Russia’s foreign ministry spokesperson, Maria Zakharova, said the ICC arrest warrant for Putin was “meaningless”. “Russia is not a party to the Rome statute of the international criminal court and bears no obligations under it,” she said. The Kremlin said Russia found the very questions raised by the ICC “outrageous and unacceptable” but that any decisions of the court were “null and void” because it did not recognise the court’s jurisdiction.
Sources at the ICC have said they thought it was now “very unlikely” that Putin would travel to any country currently supporting Ukraine. If he did so he risked arrest, they pointed out. They said it was possible Putin would still fly to China which is not a signatory to the Rome statute, the treaty that obliges governments to enforce ICC warrants.
The ICC’s arrest warrant for Putin will probably be portrayed as a point of no return in Russia, where the Kremlin will spin the court’s decision as proof that the west is seeking nothing short of regime change. While Putin has already been preparing his public for a long war, the arrest warrant will for the first time raise the concrete possibility that Russia’s leaders and other prominent supporters of the war could face justice at The Hague if they ever find themselves under arrest.
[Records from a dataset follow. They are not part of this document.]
Lemma sorted_split l x y :
  StronglySorted String.le l → x ∈ l → y ∈ l → x ≠ y → String.le x y →
  ∃ l1 l2 l3, l = l1 ++ x :: l2 ++ y :: l3.
Proof.
  intros Hs Hx Hy Hne Hle. apply list_elem_of_split in Hx as (l1 & l2 & ->).
  apply elem_of_app in Hy as [Hy|[->|Hy]%elem_of_cons]; [|done|].
  - apply list_elem_of_split in Hy as (k1 & k2 & ->). exfalso. apply Hne.
    rewrite <- app_assoc in Hs. apply StronglySorted_app in Hs as (_ & _ & Hs). cbn in Hs.
    apply StronglySorted_inv in Hs as [_ Hall]. eapply Forall_forall in Hall; [|apply elem_of_app; right; apply list_elem_of_here].
    by apply (anti_symm String.le).
  - apply list_elem_of_split in Hy as (k1 & k2 & ->). eauto.
Qed.

Lemma same_wrong_empty m : size (same_wrong ∅ m) = 0%nat ∧ size (same_wrong m ∅) = 0%nat.
Proof.
  rewrite (proj2 (wrong_counts_sym m ∅)). unfold same_wrong.
  replace (both_wrong ∅ m) with (∅ : gmap string (pick * pick));
    [by rewrite map_filter_empty, map_size_empty|].
  apply map_eq. intros q. unfold both_wrong. rewrite lookup_merge, !lookup_empty. by destruct (m !! q).
Qed.

Lemma colluded_dom rows x y :
  colluded rows x y → x ∈ dom (fold_left pick_row rows ∅) ∧ y ∈ dom (fold_left pick_row rows ∅).
Proof.
  unfold colluded, picks_of. rewrite !elem_of_dom. set (m := fold_left pick_row rows ∅).
  destruct (m !! x) as [px|]; cbn [default from_option]; [|by rewrite (proj1 (same_wrong_empty _))].
  destruct (m !! y) as [py|]; cbn [default from_option]; [|by rewrite (proj2 (same_wrong_empty _))].
  by split.
Qed.

Lemma collusion_ordered ev out attempts rows a b x y :
  buildReport ev = Some out → ev_attempts ev = Some attempts → ev_mcq ev = Some rows →
  a ∈ attempts → ai_id a = x → b ∈ attempts → ai_id b = y → x ≠ y → String.le x y →
  colluded rows x y →
  collusion_listed rows out x y ∧ rated out x 45 ∧ rated out y 45.
Proof.
  intros Hb Ha Hm Hina Hx Hinb Hy Hne Hle Hc.
  assert (Hnil : attempts ≠ []) by (intros ->; by apply elem_of_nil in Hina).
  destruct (buildReport_inv _ _ _ Ha Hnil Hb) as (r0 & r1 & r2 & G0 & H1 & H2 & ->).
  assert (Gstart : grows (start attempts) r1) by (etrans; [exact G0|by eapply codeSignals_grows]).
  pose proof H2 as E. unfold mcqSignals in E. rewrite Hm in E. injection E as E.
  set (answers := fold_left pick_row rows ∅) in *.
  destruct (colluded_dom _ _ _ Hc) as [Dx Dy]. fold answers in Dx, Dy.
  destruct (sorted_split (sort_strings (base.elements (dom answers))) x y (sort_strings_sorted _)) as (l1 & l2 & l3 & El);
    [by rewrite (stable_sort_perm id), elem_of_elements..|done|done|].
  destruct (each_pair_reaches (compare_picks answers) l1 x l2 y l3 r1 (λ x y r, compare_picks_grows answers x y r))
    as (r & Gr & Gr'). rewrite <- El in Gr'.
  assert (Gend : grows (compare_picks answers x y r) r2).
  { etrans; [exact Gr'|]. rewrite <- E. case_match.
    - etrans; [|apply fold_grows; intros; apply pace_signal_grows]. apply grows_lists; [done|].
      intros p. apply sort_slice_elem.
    - apply grows_lists; [done|]. intros p. apply sort_slice_elem. }
  assert (Hl : ∀ c, c ∈ attempts → listed r (ai_id c)).
  { intros c Hin. eapply listed_grows; [etrans; [exact Gstart|exact Gr]|]. by apply start_listed. }
  destruct (compare_picks_reports rows x y r Hc) as ((p & Hp & Hrest) & Fx & Fy);
    [rewrite <- Hx; auto|rewrite <- Hy; auto|]. fold answers in Hp, Fx, Fy.
  split_and!; [exists p; split; [by apply Gend|done]|..];
    eapply (gathered_rated ev r0 r1 r2 attempts); eassumption.
Qed.

(** Two candidates who chose the same wrong answers on at least three
    questions, and on seven in ten of those both got wrong, are reported as a
    pair with the exact counts, and both are rated, in whatever order they
    are compared. *)
Theorem collusion_reported ev out attempts rows a b x y :
  buildReport ev = Some out → ev_attempts ev = Some attempts → ev_mcq ev = Some rows →
  a ∈ attempts → ai_id a = x → b ∈ attempts → ai_id b = y → x ≠ y →
  colluded rows x y →
  (collusion_listed rows out x y ∨ collusion_listed rows out y x) ∧ rated out x 45 ∧ rated out y 45.
Proof.
  intros Hb Ha Hm Hina Hx Hinb Hy Hne Hc.
  destruct (total String.le x y) as [Hle|Hle].
  - destruct (collusion_ordered ev out attempts rows a b x y) as (H1 & H2 & H3); auto.
  - assert (Hc' : colluded rows y x).
    { unfold colluded in *. destruct (wrong_counts_sym (picks_of rows y) (picks_of rows x)) as [-> ->]. done. }
    destruct (collusion_ordered ev out attempts rows b a y x) as (H1 & H2 & H3); auto.
Qed.

(** The report lists every attempt once; each one's points are the sum of its
    signals' and decide its risk, its signals come the most severe first, and
    the attempts the most suspicious first. *)
Theorem buildReport_ranks ev out attempts :
  buildReport ev = Some out → ev_attempts ev = Some attempts →
  map ar_person (rp_Attempts out) ≡ₚ map (λ a, ar_person (new_risk a)) attempts ∧
  Forall (λ ar, ar_RiskPoints ar = sum_points (ar_Signals ar) ∧ ar_Risk ar = risk_of (ar_RiskPoints ar) ∧
    StronglySorted (λ s t, sevRank (sg_Severity t) ≤ sevRank (sg_Severity s)) (ar_Signals ar))
    (rp_Attempts out) ∧
  StronglySorted (λ a b, ar_RiskPoints b ≤ ar_RiskPoints a) (rp_Attempts out).
Proof.
  intros Hb Ha. destruct (decide (attempts = [])) as [->|Hne].
  { unfold buildReport in Hb. rewrite Ha in Hb. injection Hb as <-. cbn. repeat split; constructor. }
  destruct (buildReport_inv _ _ _ Ha Hne Hb) as (r0 & r1 & r2 & G0 & H1 & H2 & ->).
  assert (Gs : grows (start attempts) r2)
    by (etrans; [exact G0|etrans; [by eapply codeSignals_grows|by eapply mcqSignals_grows]]).
  unfold rate_all, stable_desc at 1 2 3. cbn [rp_Attempts with_attempts]. split_and!.
  - rewrite order_by_perm, map_map. destruct Gs as (Gs & _). cbn in Gs.
    rewrite <- (map_map new_risk ar_person). remember (map new_risk attempts) as l eqn:El. clear El.
    induction Gs as [|x y l k (Hxy & _) _ IH]; cbn; [done|]. by rewrite Hxy, IH.
  - rewrite order_by_perm. apply Forall_map, Forall_forall. intros ar Har.
    destruct (grown_attempt _ _ _ Gs Har) as [H0 _]. cbn. rewrite H0. split_and!; [done|done|].
    apply stable_desc_sorted.
  - apply stable_desc_sorted.
Qed.
End Facts.

(** ** Snapshots *)

Lemma common_prefix_split a b :
  ∃ a' b', a = firstn (common_prefix a b) a ++ a' ∧ b = firstn (common_prefix a b) a ++ b' ∧
    (common_prefix a b ≤ length a)%nat ∧ (common_prefix a b ≤ length b)%nat.
Proof.
  revert b. induction a as [|x a IH]; intros [|y b]; cbn.
  - exists [], []. cbn. repeat split; lia.
  - exists [], (y :: b). cbn. repeat split; lia.
  - exists (x :: a), []. cbn. repeat split; lia.
  - destruct (Z.eqb_spec x y) as [->|]; cbn.
    + destruct (IH b) as (a' & b' & Ea & Eb & La & Lb). exists a', b'. rewrite <- Ea, <- Eb. repeat split; lia.
    + exists (x :: a), (y :: b). repeat split; lia.
Qed.

Lemma common_prefix_max p a b : (length p ≤ common_prefix (p ++ a) (p ++ b))%nat.
Proof. induction p as [|x p IH]; cbn; [lia|]. rewrite Z.eqb_refl. lia. Qed.

(** [insertedChars] is the size of an edit from [prev] to [next], and no edit
    that replaces one stretch by another inserts less. *)
Theorem insertedChars_least prev next :
  (∃ p old mid s, runes prev = p ++ old ++ s ∧ runes next = p ++ mid ++ s ∧
     insertedChars prev next = Z.of_nat (length mid)) ∧
  (∀ p old mid s, runes prev = p ++ old ++ s → runes next = p ++ mid ++ s →
     insertedChars prev next ≤ Z.of_nat (length mid)).
Proof.
  unfold insertedChars. generalize (runes prev), (runes next). intros a b. cbv zeta.
  pose proof (common_prefix_split a b) as (a1 & b1 & Ea & Eb & La & Lb).
  set (n := common_prefix a b) in *.
  assert (Sa : skipn n a = a1).
  { rewrite Ea at 1. rewrite skipn_app, skipn_all2 by (rewrite length_firstn; lia).
    rewrite length_firstn. replace (n - Nat.min n (length a))%nat with 0%nat by lia. done. }
  assert (Sb : skipn n b = b1).
  { rewrite Eb at 1. rewrite skipn_app, skipn_all2 by (rewrite length_firstn; lia).
    rewrite length_firstn. replace (n - Nat.min n (length a))%nat with 0%nat by lia. done. }
  rewrite Sa, Sb. pose proof (common_prefix_split (rev a1) (rev b1)) as (a2 & b2 & Ea2 & Eb2 & La2 & Lb2).
  set (m := common_prefix (rev a1) (rev b1)) in *. rewrite !length_rev in *.
  apply (f_equal (@rev Z)) in Ea2, Eb2. rewrite rev_involutive, rev_app_distr in Ea2, Eb2.
  assert (Lena : length a = (n + length a1)%nat) by (rewrite <- Sa, length_skipn; lia).
  assert (Lenb : length b = (n + length b1)%nat) by (rewrite <- Sb, length_skipn; lia).
  split.
  - exists (firstn n a), (rev a2), (rev b2), (rev (firstn m (rev a1))).
    split; [by rewrite <- Ea2|]. split; [by rewrite <- Eb2|].
    rewrite length_rev. apply (f_equal length) in Eb2. rewrite length_app, !length_rev, length_firstn, length_rev in Eb2. lia.
  - intros p old mid s Hpa Hpb.
    assert (Hn : (length p ≤ n)%nat) by (unfold n; rewrite Hpa, Hpb; apply common_prefix_max).
    assert (Ha : length a = (length p + length old + length s)%nat) by (rewrite Hpa, !length_app; lia).
    assert (Hb : length b = (length p + length mid + length s)%nat) by (rewrite Hpb, !length_app; lia).
    set (k := Nat.min (length s) (Nat.min (length a1) (length b1))).
    assert (Hk : (k ≤ m)%nat).
    { assert (T : ∀ w l l1, l = w ++ s → skipn n l = l1 → (n ≤ length l)%nat → (k ≤ length l1)%nat →
        rev l1 = firstn k (rev s) ++ skipn k (rev l1)).
      { intros w l l1 El E1 Hnl Hkl. rewrite <- (firstn_skipn k (rev l1)) at 1. f_equal.
        assert (Er : rev l = rev l1 ++ rev (firstn n l)) by (rewrite <- rev_app_distr, <- E1; by rewrite firstn_skipn).
        assert (E : firstn k (rev l) = firstn k (rev l1)).
        { rewrite Er, firstn_app, length_rev. replace (k - length l1)%nat with 0%nat by lia.
          by rewrite firstn_O, app_nil_r. }
        rewrite <- E, El, rev_app_distr, firstn_app, length_rev.
        replace (k - length s)%nat with 0%nat by (unfold k; lia). by rewrite firstn_O, app_nil_r. }
      unfold m. rewrite (T (p ++ old) a a1), (T (p ++ mid) b b1); rewrite <- ?app_assoc; try done; try (unfold k; lia).
      etrans; [|apply common_prefix_max]. rewrite length_firstn, length_rev. unfold k. lia. }
    unfold k in Hk. lia.
Qed.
Russia is sustaining up to 1,500 casualties a day in its current offensive, mostly in the eastern city of Bakhmut, according to a senior Nato official. Ukraine is taking “an order of magnitude less” in fighting where “several thousand” shells a day have been fired by both sides, the official, speaking on condition of anonymity, said. They added that it was unclear how long the battle for Bakhmut will go on.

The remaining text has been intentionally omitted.